[ABOUT THIS TASK] Below are entries. Copy exactly the lines running from the line that holds "end) with (@nil" to the line that holds "- intros illusts", with both ends included.

[AVAILABLE DATA]

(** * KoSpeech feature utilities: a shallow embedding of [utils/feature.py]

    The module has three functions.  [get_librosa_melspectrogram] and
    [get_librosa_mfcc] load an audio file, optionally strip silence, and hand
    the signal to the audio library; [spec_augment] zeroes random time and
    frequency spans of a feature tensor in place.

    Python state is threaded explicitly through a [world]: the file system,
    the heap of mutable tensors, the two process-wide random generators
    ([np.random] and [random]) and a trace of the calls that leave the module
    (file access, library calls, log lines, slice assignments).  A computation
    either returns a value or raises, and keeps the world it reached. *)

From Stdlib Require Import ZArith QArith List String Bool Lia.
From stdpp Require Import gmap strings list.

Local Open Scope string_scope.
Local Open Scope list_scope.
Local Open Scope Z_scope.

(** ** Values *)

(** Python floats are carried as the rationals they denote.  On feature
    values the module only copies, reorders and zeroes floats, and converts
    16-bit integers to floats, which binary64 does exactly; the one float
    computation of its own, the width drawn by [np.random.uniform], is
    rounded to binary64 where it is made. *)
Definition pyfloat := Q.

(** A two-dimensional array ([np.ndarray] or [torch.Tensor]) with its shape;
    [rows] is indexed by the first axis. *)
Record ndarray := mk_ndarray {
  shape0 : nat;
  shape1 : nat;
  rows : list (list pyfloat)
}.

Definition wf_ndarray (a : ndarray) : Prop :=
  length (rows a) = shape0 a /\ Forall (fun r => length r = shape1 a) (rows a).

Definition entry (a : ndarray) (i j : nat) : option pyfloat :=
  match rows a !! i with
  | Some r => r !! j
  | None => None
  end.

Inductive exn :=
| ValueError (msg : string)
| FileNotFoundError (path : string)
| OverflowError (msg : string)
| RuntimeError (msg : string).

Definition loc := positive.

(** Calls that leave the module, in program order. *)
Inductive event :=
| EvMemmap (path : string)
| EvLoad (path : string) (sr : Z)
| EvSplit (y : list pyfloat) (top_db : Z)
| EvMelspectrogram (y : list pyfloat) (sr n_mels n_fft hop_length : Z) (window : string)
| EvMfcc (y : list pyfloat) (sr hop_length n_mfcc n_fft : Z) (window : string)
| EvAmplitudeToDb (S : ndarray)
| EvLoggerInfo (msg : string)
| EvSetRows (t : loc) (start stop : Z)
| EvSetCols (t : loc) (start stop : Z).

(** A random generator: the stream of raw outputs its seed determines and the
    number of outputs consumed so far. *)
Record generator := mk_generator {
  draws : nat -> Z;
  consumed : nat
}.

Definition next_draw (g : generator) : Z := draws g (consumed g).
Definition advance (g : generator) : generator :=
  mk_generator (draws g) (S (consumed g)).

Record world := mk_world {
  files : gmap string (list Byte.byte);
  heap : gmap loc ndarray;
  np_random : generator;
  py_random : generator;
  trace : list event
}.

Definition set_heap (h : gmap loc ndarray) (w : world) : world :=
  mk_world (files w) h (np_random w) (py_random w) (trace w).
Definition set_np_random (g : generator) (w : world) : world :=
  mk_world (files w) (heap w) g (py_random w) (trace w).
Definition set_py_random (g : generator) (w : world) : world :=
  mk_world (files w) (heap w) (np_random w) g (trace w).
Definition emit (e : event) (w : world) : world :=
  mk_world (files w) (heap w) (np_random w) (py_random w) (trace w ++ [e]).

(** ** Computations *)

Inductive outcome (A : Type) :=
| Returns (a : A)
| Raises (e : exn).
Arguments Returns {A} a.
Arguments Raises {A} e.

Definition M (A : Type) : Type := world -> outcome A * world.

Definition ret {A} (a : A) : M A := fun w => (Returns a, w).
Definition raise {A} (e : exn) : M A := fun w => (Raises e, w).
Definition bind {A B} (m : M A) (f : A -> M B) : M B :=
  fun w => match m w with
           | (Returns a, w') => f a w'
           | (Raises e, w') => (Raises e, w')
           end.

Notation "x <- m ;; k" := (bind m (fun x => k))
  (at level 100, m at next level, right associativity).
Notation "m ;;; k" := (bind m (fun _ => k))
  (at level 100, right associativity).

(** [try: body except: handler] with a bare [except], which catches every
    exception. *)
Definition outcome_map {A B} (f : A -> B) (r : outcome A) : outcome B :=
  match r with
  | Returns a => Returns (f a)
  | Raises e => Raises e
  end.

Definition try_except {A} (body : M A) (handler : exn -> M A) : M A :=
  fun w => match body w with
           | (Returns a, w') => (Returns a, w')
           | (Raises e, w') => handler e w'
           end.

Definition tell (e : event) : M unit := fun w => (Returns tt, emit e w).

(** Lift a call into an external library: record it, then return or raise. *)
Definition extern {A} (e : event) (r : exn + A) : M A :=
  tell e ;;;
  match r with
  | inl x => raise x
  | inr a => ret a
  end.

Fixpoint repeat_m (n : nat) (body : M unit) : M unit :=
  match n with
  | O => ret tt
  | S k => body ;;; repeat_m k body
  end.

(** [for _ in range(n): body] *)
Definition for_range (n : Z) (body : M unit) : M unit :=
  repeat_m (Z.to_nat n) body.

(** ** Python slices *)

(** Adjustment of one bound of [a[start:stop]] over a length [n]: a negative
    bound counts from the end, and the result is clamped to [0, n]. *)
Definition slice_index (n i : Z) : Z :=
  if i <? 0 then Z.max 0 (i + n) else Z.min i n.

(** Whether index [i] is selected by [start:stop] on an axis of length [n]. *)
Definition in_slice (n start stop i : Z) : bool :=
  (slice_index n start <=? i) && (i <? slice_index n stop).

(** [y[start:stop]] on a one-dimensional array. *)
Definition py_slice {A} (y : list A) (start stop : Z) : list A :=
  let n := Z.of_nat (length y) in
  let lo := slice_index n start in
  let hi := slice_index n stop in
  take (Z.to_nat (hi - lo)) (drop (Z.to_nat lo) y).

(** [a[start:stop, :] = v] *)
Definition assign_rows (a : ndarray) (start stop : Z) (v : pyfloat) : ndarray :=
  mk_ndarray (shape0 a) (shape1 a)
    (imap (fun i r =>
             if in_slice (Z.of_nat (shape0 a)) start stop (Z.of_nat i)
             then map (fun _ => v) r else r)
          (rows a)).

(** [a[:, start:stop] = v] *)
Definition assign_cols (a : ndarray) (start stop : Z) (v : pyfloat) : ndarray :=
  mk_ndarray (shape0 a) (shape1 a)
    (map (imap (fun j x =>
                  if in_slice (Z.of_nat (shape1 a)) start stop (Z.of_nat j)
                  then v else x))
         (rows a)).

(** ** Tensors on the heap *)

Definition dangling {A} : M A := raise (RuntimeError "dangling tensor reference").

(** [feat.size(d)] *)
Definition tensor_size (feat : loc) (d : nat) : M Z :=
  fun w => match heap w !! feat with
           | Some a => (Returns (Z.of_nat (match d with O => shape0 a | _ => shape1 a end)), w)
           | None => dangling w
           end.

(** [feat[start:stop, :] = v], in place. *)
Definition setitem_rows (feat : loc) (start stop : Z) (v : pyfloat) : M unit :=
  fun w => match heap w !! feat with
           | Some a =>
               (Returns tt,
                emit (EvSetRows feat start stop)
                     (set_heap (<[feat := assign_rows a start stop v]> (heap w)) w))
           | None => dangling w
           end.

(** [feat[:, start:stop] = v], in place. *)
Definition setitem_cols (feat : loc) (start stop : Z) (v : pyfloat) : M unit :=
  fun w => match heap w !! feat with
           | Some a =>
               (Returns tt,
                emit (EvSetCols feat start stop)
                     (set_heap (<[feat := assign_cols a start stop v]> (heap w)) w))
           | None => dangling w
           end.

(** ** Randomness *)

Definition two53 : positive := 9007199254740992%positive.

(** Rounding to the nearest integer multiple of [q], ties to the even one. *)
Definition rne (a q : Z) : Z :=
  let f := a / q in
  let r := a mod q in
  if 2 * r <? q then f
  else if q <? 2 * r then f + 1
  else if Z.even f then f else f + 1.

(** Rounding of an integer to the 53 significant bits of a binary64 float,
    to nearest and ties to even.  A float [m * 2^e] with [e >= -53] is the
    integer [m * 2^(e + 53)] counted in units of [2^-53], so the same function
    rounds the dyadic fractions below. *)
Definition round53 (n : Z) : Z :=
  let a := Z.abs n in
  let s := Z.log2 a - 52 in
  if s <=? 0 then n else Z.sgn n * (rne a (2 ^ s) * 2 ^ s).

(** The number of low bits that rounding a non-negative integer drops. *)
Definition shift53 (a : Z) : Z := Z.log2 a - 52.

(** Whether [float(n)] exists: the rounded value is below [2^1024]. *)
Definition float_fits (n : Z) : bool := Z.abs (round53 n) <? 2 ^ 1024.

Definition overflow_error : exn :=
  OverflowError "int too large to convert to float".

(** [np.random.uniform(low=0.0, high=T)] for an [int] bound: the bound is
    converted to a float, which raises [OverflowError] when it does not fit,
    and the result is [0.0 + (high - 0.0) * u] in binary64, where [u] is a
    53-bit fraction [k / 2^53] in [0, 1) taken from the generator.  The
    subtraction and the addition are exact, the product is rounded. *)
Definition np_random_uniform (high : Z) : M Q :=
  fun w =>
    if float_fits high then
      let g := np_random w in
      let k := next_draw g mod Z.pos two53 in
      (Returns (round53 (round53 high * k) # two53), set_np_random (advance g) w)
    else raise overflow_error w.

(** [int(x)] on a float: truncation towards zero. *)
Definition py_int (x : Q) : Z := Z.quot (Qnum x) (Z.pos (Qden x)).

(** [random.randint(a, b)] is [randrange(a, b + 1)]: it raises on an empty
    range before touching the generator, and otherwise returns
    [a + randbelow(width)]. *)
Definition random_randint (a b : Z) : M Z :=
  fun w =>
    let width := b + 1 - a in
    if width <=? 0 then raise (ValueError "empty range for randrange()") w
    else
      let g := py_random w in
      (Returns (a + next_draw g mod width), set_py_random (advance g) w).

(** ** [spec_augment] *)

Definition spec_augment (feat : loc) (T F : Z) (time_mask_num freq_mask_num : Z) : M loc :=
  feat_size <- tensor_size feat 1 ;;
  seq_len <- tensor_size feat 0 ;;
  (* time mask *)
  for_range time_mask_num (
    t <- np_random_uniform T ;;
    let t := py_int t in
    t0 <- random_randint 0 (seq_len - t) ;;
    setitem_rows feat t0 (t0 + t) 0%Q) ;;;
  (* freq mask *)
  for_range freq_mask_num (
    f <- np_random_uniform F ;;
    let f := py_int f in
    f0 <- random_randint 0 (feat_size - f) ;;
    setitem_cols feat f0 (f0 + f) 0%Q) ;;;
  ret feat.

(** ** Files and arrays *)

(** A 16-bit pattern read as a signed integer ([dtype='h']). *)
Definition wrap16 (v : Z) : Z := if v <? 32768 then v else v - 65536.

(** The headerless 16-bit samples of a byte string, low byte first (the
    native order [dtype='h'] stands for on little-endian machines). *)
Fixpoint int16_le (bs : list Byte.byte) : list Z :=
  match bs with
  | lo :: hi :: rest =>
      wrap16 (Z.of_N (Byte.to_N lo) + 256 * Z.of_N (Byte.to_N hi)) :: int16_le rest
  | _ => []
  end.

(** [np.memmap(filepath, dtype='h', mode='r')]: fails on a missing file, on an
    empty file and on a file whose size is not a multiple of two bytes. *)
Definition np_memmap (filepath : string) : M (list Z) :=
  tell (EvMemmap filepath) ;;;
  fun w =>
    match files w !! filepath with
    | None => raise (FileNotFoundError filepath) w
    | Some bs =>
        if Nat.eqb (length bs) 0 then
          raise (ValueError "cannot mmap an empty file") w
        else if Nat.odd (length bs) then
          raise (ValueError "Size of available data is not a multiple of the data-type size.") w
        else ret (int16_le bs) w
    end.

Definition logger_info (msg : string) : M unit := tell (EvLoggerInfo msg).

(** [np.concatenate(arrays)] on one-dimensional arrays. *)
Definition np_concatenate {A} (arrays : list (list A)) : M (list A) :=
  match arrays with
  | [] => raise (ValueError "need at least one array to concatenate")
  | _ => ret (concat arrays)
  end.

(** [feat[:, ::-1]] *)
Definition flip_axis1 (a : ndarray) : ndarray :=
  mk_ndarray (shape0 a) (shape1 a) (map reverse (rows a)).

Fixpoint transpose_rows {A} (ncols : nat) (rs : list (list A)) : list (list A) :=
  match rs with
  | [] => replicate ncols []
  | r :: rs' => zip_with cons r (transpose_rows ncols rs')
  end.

...

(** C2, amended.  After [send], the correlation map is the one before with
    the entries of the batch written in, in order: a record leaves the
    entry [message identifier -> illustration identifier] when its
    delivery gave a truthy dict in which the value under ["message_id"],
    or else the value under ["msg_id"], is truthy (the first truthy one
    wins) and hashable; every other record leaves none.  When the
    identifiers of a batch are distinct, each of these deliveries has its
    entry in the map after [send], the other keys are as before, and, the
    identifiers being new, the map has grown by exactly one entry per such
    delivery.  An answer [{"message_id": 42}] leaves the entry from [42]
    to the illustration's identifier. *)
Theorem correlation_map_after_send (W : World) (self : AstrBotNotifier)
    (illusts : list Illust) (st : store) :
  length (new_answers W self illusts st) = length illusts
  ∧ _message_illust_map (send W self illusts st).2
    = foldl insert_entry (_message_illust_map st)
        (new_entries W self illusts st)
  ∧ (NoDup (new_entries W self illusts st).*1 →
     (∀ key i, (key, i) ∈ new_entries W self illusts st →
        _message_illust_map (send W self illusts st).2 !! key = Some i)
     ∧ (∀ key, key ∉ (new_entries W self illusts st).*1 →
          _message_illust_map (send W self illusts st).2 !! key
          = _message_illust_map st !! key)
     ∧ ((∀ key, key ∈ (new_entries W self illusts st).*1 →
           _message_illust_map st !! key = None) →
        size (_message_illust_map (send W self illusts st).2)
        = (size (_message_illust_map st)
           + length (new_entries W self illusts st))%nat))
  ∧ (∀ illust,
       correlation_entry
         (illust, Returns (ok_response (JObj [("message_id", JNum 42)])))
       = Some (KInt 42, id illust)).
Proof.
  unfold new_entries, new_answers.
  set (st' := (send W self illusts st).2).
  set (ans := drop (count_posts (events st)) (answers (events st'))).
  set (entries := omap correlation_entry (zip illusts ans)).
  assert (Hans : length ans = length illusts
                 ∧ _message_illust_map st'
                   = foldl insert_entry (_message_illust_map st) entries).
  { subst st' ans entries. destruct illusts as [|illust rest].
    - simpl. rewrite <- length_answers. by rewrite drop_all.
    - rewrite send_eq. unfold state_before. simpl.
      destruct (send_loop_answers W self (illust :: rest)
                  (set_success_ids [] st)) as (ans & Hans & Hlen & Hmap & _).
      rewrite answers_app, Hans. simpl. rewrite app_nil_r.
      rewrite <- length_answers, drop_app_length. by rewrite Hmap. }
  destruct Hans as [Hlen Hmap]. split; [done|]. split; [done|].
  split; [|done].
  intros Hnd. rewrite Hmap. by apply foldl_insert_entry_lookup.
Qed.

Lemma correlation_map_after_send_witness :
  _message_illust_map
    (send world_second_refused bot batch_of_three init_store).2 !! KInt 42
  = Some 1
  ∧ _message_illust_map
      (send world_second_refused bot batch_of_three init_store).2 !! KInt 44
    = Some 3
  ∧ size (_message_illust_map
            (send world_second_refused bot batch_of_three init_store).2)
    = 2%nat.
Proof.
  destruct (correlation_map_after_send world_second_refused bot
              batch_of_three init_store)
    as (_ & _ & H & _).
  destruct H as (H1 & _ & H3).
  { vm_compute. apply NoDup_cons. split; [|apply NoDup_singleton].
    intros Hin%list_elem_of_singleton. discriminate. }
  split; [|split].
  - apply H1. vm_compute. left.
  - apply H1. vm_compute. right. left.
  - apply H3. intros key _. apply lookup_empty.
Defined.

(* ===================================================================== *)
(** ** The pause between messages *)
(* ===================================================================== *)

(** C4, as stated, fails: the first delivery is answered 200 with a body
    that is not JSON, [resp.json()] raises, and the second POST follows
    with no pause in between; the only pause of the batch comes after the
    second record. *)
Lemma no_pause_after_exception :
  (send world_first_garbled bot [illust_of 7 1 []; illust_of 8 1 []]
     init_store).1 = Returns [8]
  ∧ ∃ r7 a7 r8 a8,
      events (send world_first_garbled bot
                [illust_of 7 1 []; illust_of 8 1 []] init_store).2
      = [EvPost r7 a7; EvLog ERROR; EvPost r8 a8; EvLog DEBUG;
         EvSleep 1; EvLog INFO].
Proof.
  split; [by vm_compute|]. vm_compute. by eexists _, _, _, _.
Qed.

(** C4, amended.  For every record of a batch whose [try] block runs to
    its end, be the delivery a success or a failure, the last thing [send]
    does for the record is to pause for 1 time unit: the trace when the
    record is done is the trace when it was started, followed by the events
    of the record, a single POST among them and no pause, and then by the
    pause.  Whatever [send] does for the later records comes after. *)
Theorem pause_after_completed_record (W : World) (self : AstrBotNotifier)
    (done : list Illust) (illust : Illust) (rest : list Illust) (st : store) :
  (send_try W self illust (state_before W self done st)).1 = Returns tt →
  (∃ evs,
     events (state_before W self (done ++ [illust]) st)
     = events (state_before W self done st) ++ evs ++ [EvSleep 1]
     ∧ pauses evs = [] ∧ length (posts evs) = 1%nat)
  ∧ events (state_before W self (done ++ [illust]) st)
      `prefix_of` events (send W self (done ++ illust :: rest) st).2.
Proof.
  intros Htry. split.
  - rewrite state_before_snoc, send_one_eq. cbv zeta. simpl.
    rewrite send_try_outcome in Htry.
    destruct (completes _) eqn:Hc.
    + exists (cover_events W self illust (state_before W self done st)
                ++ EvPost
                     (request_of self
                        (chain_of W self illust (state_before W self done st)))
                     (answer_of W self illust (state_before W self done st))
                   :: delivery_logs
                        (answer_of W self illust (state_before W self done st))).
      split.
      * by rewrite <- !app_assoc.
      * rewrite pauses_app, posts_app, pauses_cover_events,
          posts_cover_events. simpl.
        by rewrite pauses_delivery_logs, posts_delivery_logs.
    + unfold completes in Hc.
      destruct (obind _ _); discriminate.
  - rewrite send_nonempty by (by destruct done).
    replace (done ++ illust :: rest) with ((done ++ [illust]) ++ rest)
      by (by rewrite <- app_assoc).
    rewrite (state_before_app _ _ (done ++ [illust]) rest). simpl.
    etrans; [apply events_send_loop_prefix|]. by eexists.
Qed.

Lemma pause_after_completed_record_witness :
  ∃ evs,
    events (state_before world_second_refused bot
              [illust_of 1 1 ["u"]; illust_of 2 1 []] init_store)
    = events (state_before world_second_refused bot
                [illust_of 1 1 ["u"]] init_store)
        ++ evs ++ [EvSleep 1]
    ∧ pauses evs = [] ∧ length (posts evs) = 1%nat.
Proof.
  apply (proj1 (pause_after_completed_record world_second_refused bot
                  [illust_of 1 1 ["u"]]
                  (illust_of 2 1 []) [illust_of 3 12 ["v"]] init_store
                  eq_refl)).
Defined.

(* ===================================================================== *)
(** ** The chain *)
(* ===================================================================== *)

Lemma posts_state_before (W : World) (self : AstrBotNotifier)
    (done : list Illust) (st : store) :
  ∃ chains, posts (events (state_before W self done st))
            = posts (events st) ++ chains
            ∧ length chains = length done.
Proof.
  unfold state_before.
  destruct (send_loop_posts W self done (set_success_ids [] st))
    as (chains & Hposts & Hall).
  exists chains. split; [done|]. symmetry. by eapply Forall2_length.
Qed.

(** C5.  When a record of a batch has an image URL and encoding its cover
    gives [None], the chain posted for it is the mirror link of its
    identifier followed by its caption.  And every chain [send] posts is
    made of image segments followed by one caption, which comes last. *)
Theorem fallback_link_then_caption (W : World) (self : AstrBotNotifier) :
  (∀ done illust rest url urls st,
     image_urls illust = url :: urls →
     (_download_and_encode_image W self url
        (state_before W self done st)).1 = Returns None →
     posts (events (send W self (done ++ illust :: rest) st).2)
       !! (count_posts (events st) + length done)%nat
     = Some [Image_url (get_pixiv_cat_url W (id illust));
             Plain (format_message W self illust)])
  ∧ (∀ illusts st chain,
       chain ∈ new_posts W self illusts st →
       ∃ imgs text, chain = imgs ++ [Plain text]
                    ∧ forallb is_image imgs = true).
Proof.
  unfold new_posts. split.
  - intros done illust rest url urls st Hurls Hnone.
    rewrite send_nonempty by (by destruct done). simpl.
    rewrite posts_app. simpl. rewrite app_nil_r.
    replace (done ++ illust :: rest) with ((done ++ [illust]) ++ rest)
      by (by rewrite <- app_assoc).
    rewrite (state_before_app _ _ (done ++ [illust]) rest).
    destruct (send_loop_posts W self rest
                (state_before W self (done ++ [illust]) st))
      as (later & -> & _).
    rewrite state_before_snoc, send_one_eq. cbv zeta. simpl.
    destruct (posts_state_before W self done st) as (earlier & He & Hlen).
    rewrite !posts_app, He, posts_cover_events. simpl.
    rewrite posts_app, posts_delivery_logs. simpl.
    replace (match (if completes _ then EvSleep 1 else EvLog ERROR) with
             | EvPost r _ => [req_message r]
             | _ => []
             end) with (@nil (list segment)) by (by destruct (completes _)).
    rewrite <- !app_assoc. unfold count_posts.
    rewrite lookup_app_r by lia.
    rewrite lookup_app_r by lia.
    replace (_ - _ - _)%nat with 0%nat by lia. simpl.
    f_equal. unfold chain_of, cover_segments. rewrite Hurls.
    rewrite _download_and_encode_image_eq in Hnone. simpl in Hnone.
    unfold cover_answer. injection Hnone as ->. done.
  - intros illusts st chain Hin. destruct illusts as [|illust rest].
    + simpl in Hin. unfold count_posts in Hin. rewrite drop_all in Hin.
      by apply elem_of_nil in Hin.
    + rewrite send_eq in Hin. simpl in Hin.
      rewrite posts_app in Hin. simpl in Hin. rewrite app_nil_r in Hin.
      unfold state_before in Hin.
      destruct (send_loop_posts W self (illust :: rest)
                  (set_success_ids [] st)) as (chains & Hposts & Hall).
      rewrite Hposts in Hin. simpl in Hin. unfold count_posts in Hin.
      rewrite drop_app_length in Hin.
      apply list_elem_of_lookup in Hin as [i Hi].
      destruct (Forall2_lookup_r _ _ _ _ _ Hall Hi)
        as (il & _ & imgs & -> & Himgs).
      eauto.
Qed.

[TASK ANSWER]
             end) with (@nil (list segment)) by (by destruct (completes _)).
    rewrite <- !app_assoc. unfold count_posts.
    rewrite lookup_app_r by lia.
    rewrite lookup_app_r by lia.
    replace (_ - _ - _)%nat with 0%nat by lia. simpl.
    f_equal. unfold chain_of, cover_segments. rewrite Hurls.
    rewrite _download_and_encode_image_eq in Hnone. simpl in Hnone.
    unfold cover_answer. injection Hnone as ->. done.
  - intros illusts st chain Hin. destruct illusts as [|illust rest].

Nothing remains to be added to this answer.